**Work task**
Looking at the entries below, state how many lines contain the word "gmap". Give the number alone.

*** Provided data Section Begins ***

(** * atbu.mp_pipeline: the framed pipe channel and the pipeline controller

    A shallow embedding of [src/atbu/mp_pipeline/mp_pipeline.py].

    Python objects with identity (work items, futures, pipe connections)
    live in stores indexed by object identifiers; the methods of
    [PipeConnectionIO] and [MultiprocessingPipeline] are computations in a
    state-and-exception monad over those stores.  A computation either
    returns, raises (keeping the mutations made so far) or blocks. *)

From stdpp Require Import base option list gmap strings fin_maps sorting
  relations.
From Stdlib Require Import ZArith Lia.
From Stdlib.Strings Require Import Byte.

Local Open Scope Z_scope.

(** ** Exceptions *)

(** The exception classes of [atbu.mp_pipeline.exception] and
    [atbu.common.exception] that the module raises, together with the
    built-in ones it meets.  Only the class matters to the code. *)
Inductive exc : Type :=
  | InvalidFunctionArgument
  | InvalidStateError
  | InvalidPipeConnectionMessage
  | PipeConnectionAlreadyEof
  | PipelineResultIsNotPipelineWorkItem
  | PipelineLastStageError
  | NotImplementedError
  | EOFError
  | OSError
  | BrokenPipeError
  | IndexError
  | AttributeError
  | FutureInvalidStateError
  | ExecutorRuntimeError
  | UserException (msg : string).

#[global] Instance exc_eq_dec : EqDecision exc.
Proof. solve_decision. Defined.

(** The error kinds of the specification (section 7). *)
Inductive error_kind : Type :=
  | InvalidArgument
  | InvalidState
  | MalformedFrame
  | AlreadyClosed
  | PeerClosed
  | ResultNotAWorkItem
  | LastStagePaired
  | OtherError.

#[global] Instance error_kind_eq_dec : EqDecision error_kind.
Proof. solve_decision. Defined.

(** Modelled from the spec: the table of section 7 that names the error
    kinds; the exception classes themselves are declared in
    [exception.py], which the module only imports. *)
Definition kind_of (e : exc) : error_kind :=
  match e with
  | InvalidFunctionArgument => InvalidArgument
  | InvalidStateError => InvalidState
  | InvalidPipeConnectionMessage => MalformedFrame
  | PipeConnectionAlreadyEof => AlreadyClosed
  | EOFError => PeerClosed
  | PipelineResultIsNotPipelineWorkItem => ResultNotAWorkItem
  | PipelineLastStageError => LastStagePaired
  | _ => OtherError
  end.

(** ** The state-and-exception monad *)

Inductive outcome (A : Type) : Type :=
  | Returns (a : A)
  | Raises (e : exc)
  | Blocks.
Arguments Returns {A} a.
Arguments Raises {A} e.
Arguments Blocks {A}.

Definition M (S A : Type) : Type := S → outcome A * S.

#[global] Instance M_ret {S} : MRet (M S) := λ A a s, (Returns a, s).

#[global] Instance M_bind {S} : MBind (M S) := λ A B k m s,
  match m s with
  | (Returns a, s') => k a s'
  | (Raises e, s') => (Raises e, s')
  | (Blocks, s') => (Blocks, s')
  end.

Definition raise {S A} (e : exc) : M S A := λ s, (Raises e, s).
Definition block {S A} : M S A := λ s, (Blocks, s).
Definition gets {S A} (f : S → A) : M S A := λ s, (Returns (f s), s).
Definition modify {S} (f : S → S) : M S unit := λ s, (Returns tt, f s).

(** [try: m except Exception as ex: h ex] *)
Definition try_except {S A} (m : M S A) (h : exc → M S A) : M S A :=
  λ s, match m s with
       | (Raises e, s') => h e s'
       | r => r
       end.

(** [if b: m] *)
Definition when {S} (b : bool) (m : M S unit) : M S unit :=
  if b then m else mret tt.

(** ** Python values *)

Inductive pyval : Type :=
  | PyNone
  | PyStr (s : string)
  | PyBytes (b : list byte)
  | PyByteArray (b : list byte)
  | PyInt (z : Z)
  | PyOpaque (tag : nat).

#[global] Instance byte_eq_dec : EqDecision byte.
Proof. intros a b. destruct (Byte.byte_eq_dec a b); [left | right]; done. Defined.

#[global] Instance pyval_eq_dec : EqDecision pyval.
Proof. solve_decision. Defined.

(** [isinstance(v, (bytes, bytearray))] *)
Definition is_bytes_like (v : pyval) : bool :=
  match v with
  | PyBytes _ | PyByteArray _ => true
  | _ => false
  end.

(** [isinstance(v, str)] *)
Definition is_str (v : pyval) : bool :=
  match v with
  | PyStr _ => true
  | _ => false
  end.

(** [len(v)] for a bytes-like value. *)
Definition py_len (v : pyval) : Z :=
  match v with
  | PyBytes b | PyByteArray b => Z.of_nat (length b)
  | _ => 0
  end.

Definition is_none (v : pyval) : bool :=
  match v with
  | PyNone => true
  | _ => false
  end.

(** ** Logging verbosity *)

(** [get_verbosity_level()] of [mp_global] and the effective level of the
    root logger are read from the environment. *)
Record log_env : Type := {
  verbosity_level : Z;
  effective_level : Z;
}.

Definition logging_DEBUG : Z := 10.

Definition _is_very_verbose_logging (env : log_env) : bool :=
  (2 <=? verbosity_level env) && (logging_DEBUG <=? effective_level env).

(** ** Pipe messages *)

Definition PIPE_CONN_MSG_CMD_DATA : string := "data".
Definition PIPE_CONN_MSG_CMD_DATA_FINAL : string := "data-final".
Definition _PIPE_CONN_MSG_DATA_CMDS : list string :=
  [PIPE_CONN_MSG_CMD_DATA; PIPE_CONN_MSG_CMD_DATA_FINAL].

(** The attributes [cmd] and [data] of a [PipeConnectionMessage] are plain
    Python attributes: the receiving side re-checks their types. *)
Record PipeConnectionMessage : Type := {
  cmd : pyval;
  data : pyval;
}.

(** [PipeConnectionMessage.__init__] *)
Definition PipeConnectionMessage_init (c d : pyval)
  : exc + PipeConnectionMessage :=
  let d := if is_none d then PyBytes [] else d in
  if negb (is_bytes_like d) then inl InvalidFunctionArgument
  else inr {| cmd := c; data := d |}.

(** What travels through a pipe: any picklable object. *)
Inductive wire_obj : Type :=
  | WMessage (m : PipeConnectionMessage)
  | WOther (v : pyval).

(** [msg.cmd == tag] *)
Definition cmd_is (v : pyval) (tag : string) : bool :=
  match v with
  | PyStr s => bool_decide (s = tag)
  | _ => false
  end.

(** [msg.cmd in _PIPE_CONN_MSG_DATA_CMDS] *)
Definition cmd_in_data_cmds (v : pyval) : bool :=
  existsb (cmd_is v) _PIPE_CONN_MSG_DATA_CMDS.

(** ** The pipe and its two connections *)

(** The one-way pipe made by [multiprocessing.Pipe(duplex=False)] and its
    two [Connection] handles.  This is the interpreter's library, modelled
    as documented: a closed handle raises [OSError], sending to a closed
    reader raises [BrokenPipeError], receiving from an empty pipe whose
    writer is closed raises [EOFError] and blocks otherwise. *)
Inductive conn_end : Type := ReadEnd | WriteEnd.

#[global] Instance conn_end_eq_dec : EqDecision conn_end.
Proof. solve_decision. Defined.

Record Pipe : Type := {
  in_flight : list wire_obj;
  r_closed : bool;
  w_closed : bool;
  r_fileno : Z;
  w_fileno : Z;
}.

Definition Connection_closed (e : conn_end) (p : Pipe) : bool :=
  match e with
  | ReadEnd => r_closed p
  | WriteEnd => w_closed p
  end.

(** The file number of a handle while it is open. *)
Definition Connection_fileno (e : conn_end) (p : Pipe) : Z :=
  match e with
  | ReadEnd => r_fileno p
  | WriteEnd => w_fileno p
  end.

(** [Connection.fileno()]: a closed handle has no file number. *)
Definition Connection_fileno_call (e : conn_end) : M Pipe Z :=
  λ p,
    if Connection_closed e p then (Raises OSError, p)
    else (Returns (Connection_fileno e p), p).

Definition Connection_send (e : conn_end) (o : wire_obj) : M Pipe unit :=
  λ p,
    if Connection_closed e p then (Raises OSError, p)
    else match e with
         | ReadEnd => (Raises OSError, p)
         | WriteEnd =>
             if r_closed p then (Raises BrokenPipeError, p)
             else (Returns tt,
                   {| in_flight := in_flight p ++ [o];
                      r_closed := r_closed p; w_closed := w_closed p;
                      r_fileno := r_fileno p; w_fileno := w_fileno p |})
         end.

Definition Connection_recv (e : conn_end) : M Pipe wire_obj :=
  λ p,
    if Connection_closed e p then (Raises OSError, p)
    else match e with
         | WriteEnd => (Raises OSError, p)
         | ReadEnd =>
             match in_flight p with
             | o :: rest =>
                 (Returns o,
                  {| in_flight := rest;
                     r_closed := r_closed p; w_closed := w_closed p;
                     r_fileno := r_fileno p; w_fileno := w_fileno p |})
             | [] => if w_closed p then (Raises EOFError, p) else (Blocks, p)
             end
         end.

Definition Connection_close (e : conn_end) : M Pipe unit :=
  λ p,
    (Returns tt,
     match e with
     | ReadEnd =>
         {| in_flight := in_flight p; r_closed := true;
            w_closed := w_closed p;
            r_fileno := r_fileno p; w_fileno := w_fileno p |}
     | WriteEnd =>
         {| in_flight := in_flight p; r_closed := r_closed p;
            w_closed := true;
            r_fileno := r_fileno p; w_fileno := w_fileno p |}
     end).

(** [multiprocessing.connection.Pipe(duplex=False)] *)
Definition new_pipe (rfd wfd : Z) : Pipe :=
  {| in_flight := []; r_closed := false; w_closed := false;
     r_fileno := rfd; w_fileno := wfd |}.

(** ** PipeConnectionIO *)

Module PipeConnectionIO.

(** The attributes of a [PipeConnectionIO] instance; [c] names the
    connection the instance wraps. *)
Record t : Type := {
  c : conn_end;
  is_write : bool;
  _num_bytes : Z;
  _cached_fileno : Z;
  _eof : bool;
}.

(** An endpoint together with the pipe its connection belongs to. *)
Record chan : Type := {
  self : t;
  pipe : Pipe;
}.

Definition set_eof (b : bool) (x : t) : t :=
  {| c := c x; is_write := is_write x; _num_bytes := _num_bytes x;
     _cached_fileno := _cached_fileno x; _eof := b |}.

Definition set_num_bytes (n : Z) (x : t) : t :=
  {| c := c x; is_write := is_write x; _num_bytes := n;
     _cached_fileno := _cached_fileno x; _eof := _eof x |}.

Definition on_self (f : t → t) : M chan unit :=
  modify (λ s, {| self := f (self s); pipe := pipe s |}).

(** Run an operation of the underlying connection. *)
Definition on_conn {A} (op : conn_end → M Pipe A) : M chan A :=
  λ s, let '(r, p) := op (c (self s)) (pipe s) in
       (r, {| self := self s; pipe := p |}).

(** [PipeConnectionIO.__init__], for a connection that is open, as the
    ones of a new pipe are: [fileno()] returns. *)
Definition init (conn : conn_end) (is_w : bool) (p : Pipe) : chan :=
  {| self := {| c := conn; is_write := is_w; _num_bytes := 0;
                _cached_fileno := Connection_fileno conn p;
                _eof := false |};
     pipe := p |}.

(** [create_reader_writer_pair]: the consumer end first, the producer
    end second, over one pipe. *)
Definition create_reader_writer_pair (rfd wfd : Z) : t * t * Pipe :=
  let p := new_pipe rfd wfd in
  (self (init ReadEnd false p), self (init WriteEnd true p), p).

Definition reset_num_bytes : M chan unit := on_self (set_num_bytes 0).
(** * dictation.py: the toggle controller, recorder, transcriber and injector

    A shallow embedding of [src/dictation.py].  The module-level variables
    ([is_recording], [audio_chunks], [stream]) and the parts of the outside
    world the program touches (clipboard, temp files, the trace of external
    calls) form one record [World]; every Python function is a computation in
    a state-and-exception monad over it.  What the outside world answers to a
    call (does the device open, what does the API return, does [pbcopy]
    succeed) is an explicit argument of the function that makes the call. *)

From Stdlib Require Import ZArith NArith QArith List String Ascii Bool Lia.
From stdpp Require Import base gmap list.
Import ListNotations.

Local Open Scope Z_scope.

(** ** Python text *)

(** A Python [str] is a sequence of Unicode code points. *)
Abbreviation str := (list N).

(** An ASCII literal of the source as a [str]. *)
Definition lit (s : string) : str :=
  List.map N_of_ascii (list_ascii_of_string s).

(** [Py_UNICODE_ISSPACE], the test behind [str.strip()] without argument. *)
Definition isspace (c : N) : bool :=
  ((0x09 <=? c) && (c <=? 0x0D) || (0x1C <=? c) && (c <=? 0x1F)
   || (c =? 0x20) || (c =? 0x85) || (c =? 0xA0) || (c =? 0x1680)
   || (0x2000 <=? c) && (c <=? 0x200A)
   || (c =? 0x2028) || (c =? 0x2029) || (c =? 0x202F) || (c =? 0x205F)
   || (c =? 0x3000))%N.

Fixpoint lstrip (s : str) : str :=
  match s with
  | c :: s' => if isspace c then lstrip s' else s
  | [] => []
  end.

Definition rstrip (s : str) : str := rev (lstrip (rev s)).

(** [s.strip()] *)
Definition strip (s : str) : str := rstrip (lstrip s).

(** Truth value of a sequence: [if text:], [if not audio_chunks:]. *)
Definition truthy {A} (l : list A) : bool :=
  match l with [] => false | _ :: _ => true end.

(** ** Constants of the module *)

Definition SAMPLE_RATE : Z := 16000.
Definition MODEL : str := lit "gpt-4o-mini-transcribe".
Definition HOTKEY : str := lit "<cmd>+<shift>+d".

(** ** Data *)

(** A block of mono int16 frames, shape [(frames, 1)]: its samples in order.
    [len] of it is the number of frames. *)
Abbreviation ndarray := (list Z).

(** [np.concatenate(chunks, axis=0)]: raises [ValueError] on an empty
    sequence of arrays, which is [None] here. *)
Definition np_concatenate (chunks : list ndarray) : option ndarray :=
  match chunks with
  | [] => None
  | _ :: _ => Some (List.concat chunks)
  end.

(** What [wavfile.write(path, rate, data)] stores: the container is kept
    abstract, a file is its sample rate and its samples. *)
Record wav := Wav { wav_rate : Z; wav_data : ndarray }.

(** The object [sd.InputStream(...)] returns. *)
Record InputStream := MkStream {
  samplerate : Z;
  channels : Z;
  dtype : str;
  active : bool
}.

*** Provided data Section Ends ***

**Answer to this task**
2